> About this task:
Please could you give again the lines from the one holding "rewrite Hload in Hrun." through the final line of the data below, exactly, with no other lines?

━━━ Data under study ━━━

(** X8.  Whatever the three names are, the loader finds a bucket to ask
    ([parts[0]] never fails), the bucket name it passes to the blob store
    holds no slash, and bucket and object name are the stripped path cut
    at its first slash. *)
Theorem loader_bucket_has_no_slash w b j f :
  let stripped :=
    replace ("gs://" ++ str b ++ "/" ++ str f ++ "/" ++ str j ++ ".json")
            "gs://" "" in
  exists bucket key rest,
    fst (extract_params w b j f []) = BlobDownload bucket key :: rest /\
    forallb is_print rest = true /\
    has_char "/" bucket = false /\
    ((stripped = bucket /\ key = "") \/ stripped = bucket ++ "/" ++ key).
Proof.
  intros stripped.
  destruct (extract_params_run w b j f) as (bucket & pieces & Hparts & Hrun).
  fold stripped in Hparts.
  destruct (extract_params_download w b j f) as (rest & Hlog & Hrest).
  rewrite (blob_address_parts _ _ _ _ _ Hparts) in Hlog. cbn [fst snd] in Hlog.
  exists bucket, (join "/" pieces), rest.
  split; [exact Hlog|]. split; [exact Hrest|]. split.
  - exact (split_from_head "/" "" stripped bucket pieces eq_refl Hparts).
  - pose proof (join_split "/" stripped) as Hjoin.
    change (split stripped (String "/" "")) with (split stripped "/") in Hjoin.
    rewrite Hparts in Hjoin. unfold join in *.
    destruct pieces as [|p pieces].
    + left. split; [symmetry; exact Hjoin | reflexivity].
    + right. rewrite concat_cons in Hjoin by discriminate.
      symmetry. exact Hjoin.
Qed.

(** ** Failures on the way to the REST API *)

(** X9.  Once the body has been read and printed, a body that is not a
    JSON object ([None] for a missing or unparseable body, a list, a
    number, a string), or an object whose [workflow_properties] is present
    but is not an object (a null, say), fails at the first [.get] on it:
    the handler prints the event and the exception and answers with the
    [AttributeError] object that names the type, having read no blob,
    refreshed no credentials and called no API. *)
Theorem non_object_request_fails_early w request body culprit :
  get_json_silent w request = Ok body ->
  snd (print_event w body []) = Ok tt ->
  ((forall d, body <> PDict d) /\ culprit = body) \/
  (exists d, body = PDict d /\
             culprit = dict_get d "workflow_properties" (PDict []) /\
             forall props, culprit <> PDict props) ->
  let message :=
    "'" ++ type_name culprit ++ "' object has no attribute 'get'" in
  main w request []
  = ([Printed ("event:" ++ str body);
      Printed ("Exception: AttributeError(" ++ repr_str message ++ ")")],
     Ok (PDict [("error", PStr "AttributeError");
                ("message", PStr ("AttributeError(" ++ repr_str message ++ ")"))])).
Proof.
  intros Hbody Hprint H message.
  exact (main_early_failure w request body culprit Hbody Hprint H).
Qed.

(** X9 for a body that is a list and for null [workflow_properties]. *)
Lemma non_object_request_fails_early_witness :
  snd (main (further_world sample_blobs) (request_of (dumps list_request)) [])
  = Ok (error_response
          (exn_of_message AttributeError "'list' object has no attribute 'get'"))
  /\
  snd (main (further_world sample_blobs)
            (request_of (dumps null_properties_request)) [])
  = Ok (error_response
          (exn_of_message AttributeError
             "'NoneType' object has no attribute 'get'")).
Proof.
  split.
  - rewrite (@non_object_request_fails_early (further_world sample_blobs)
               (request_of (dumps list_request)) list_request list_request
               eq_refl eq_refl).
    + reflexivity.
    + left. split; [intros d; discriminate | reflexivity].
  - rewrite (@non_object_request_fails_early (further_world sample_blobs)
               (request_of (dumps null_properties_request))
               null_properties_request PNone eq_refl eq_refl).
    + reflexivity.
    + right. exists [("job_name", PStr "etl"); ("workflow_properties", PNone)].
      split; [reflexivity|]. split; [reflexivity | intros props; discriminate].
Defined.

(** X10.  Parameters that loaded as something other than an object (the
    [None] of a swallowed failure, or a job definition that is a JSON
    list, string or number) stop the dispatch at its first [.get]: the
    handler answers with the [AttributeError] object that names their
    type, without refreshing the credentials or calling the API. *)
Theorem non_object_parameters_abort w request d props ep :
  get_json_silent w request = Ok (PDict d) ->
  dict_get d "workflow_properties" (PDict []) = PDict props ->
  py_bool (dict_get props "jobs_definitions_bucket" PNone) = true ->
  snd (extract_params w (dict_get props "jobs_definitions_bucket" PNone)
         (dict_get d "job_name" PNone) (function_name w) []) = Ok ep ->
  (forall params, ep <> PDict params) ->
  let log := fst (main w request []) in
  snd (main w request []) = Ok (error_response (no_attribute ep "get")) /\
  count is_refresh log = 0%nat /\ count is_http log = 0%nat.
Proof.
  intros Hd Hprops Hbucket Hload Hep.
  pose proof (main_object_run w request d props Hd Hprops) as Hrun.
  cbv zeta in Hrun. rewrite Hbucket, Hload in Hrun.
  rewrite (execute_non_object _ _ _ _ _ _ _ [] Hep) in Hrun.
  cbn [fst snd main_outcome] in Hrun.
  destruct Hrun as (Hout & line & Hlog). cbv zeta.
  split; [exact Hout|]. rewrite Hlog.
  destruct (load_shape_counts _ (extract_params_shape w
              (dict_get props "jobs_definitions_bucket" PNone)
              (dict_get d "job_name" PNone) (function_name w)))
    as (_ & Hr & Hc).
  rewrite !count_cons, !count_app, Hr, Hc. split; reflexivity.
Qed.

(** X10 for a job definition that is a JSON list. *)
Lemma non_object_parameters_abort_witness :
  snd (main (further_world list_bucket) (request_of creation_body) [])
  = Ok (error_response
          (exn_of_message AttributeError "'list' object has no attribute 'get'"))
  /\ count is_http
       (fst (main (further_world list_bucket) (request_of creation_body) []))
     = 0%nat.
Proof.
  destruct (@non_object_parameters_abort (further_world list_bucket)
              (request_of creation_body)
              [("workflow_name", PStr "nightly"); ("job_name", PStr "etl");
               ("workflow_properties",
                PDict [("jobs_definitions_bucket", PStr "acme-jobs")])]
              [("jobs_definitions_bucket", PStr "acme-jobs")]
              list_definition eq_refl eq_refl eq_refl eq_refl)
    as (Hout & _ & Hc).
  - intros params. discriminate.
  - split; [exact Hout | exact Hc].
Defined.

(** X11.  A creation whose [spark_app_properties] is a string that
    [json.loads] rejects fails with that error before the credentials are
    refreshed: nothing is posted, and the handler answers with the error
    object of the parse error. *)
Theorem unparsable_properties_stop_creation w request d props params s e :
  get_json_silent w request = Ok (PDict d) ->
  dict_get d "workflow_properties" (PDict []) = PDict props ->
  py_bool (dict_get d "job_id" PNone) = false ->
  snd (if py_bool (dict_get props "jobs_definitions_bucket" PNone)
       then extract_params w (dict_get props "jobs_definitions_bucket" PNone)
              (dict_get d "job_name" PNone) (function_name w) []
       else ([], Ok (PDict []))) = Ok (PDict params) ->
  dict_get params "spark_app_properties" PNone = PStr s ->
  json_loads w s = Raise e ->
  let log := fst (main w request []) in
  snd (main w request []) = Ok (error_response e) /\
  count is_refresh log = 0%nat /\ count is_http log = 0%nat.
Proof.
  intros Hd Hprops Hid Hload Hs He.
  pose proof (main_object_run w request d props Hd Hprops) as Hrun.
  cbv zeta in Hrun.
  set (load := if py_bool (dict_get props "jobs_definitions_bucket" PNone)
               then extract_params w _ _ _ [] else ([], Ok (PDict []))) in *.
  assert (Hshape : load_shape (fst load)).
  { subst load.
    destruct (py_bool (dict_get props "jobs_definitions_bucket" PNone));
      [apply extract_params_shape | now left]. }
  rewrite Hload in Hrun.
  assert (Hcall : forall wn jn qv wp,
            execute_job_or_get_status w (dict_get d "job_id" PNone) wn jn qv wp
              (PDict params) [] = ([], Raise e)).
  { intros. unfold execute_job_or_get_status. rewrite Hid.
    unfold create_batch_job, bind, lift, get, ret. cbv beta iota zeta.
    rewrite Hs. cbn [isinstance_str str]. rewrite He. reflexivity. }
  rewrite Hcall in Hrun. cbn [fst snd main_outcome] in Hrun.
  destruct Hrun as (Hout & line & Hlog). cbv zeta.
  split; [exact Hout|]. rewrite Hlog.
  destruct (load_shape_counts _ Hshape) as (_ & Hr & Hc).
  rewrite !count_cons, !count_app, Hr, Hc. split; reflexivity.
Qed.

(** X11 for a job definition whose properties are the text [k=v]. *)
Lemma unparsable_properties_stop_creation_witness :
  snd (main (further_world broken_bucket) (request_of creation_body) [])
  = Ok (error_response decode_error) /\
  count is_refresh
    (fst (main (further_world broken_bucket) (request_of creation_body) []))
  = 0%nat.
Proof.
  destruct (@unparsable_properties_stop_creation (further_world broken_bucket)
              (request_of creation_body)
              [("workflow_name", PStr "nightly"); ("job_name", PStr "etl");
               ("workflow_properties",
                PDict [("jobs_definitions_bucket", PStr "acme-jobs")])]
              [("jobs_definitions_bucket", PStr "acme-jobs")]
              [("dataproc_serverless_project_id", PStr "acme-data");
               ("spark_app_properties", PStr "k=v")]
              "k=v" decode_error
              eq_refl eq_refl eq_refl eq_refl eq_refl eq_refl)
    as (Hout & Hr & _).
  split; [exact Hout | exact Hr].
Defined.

━━━

> Finished exercise:
  rewrite Hload in Hrun.
  assert (Hcall : forall wn jn qv wp,
            execute_job_or_get_status w (dict_get d "job_id" PNone) wn jn qv wp
              (PDict params) [] = ([], Raise e)).
  { intros. unfold execute_job_or_get_status. rewrite Hid.
    unfold create_batch_job, bind, lift, get, ret. cbv beta iota zeta.
    rewrite Hs. cbn [isinstance_str str]. rewrite He. reflexivity. }
  rewrite Hcall in Hrun. cbn [fst snd main_outcome] in Hrun.
  destruct Hrun as (Hout & line & Hlog). cbv zeta.
  split; [exact Hout|]. rewrite Hlog.
  destruct (load_shape_counts _ Hshape) as (_ & Hr & Hc).
  rewrite !count_cons, !count_app, Hr, Hc. split; reflexivity.
Qed.

(** X11 for a job definition whose properties are the text [k=v]. *)
Lemma unparsable_properties_stop_creation_witness :
  snd (main (further_world broken_bucket) (request_of creation_body) [])
  = Ok (error_response decode_error) /\
  count is_refresh
    (fst (main (further_world broken_bucket) (request_of creation_body) []))
  = 0%nat.
Proof.
  destruct (@unparsable_properties_stop_creation (further_world broken_bucket)
              (request_of creation_body)
              [("workflow_name", PStr "nightly"); ("job_name", PStr "etl");
               ("workflow_properties",
                PDict [("jobs_definitions_bucket", PStr "acme-jobs")])]
              [("jobs_definitions_bucket", PStr "acme-jobs")]
              [("dataproc_serverless_project_id", PStr "acme-data");
               ("spark_app_properties", PStr "k=v")]
              "k=v" decode_error
              eq_refl eq_refl eq_refl eq_refl eq_refl eq_refl)
    as (Hout & Hr & _).
  split; [exact Hout | exact Hr].
Defined.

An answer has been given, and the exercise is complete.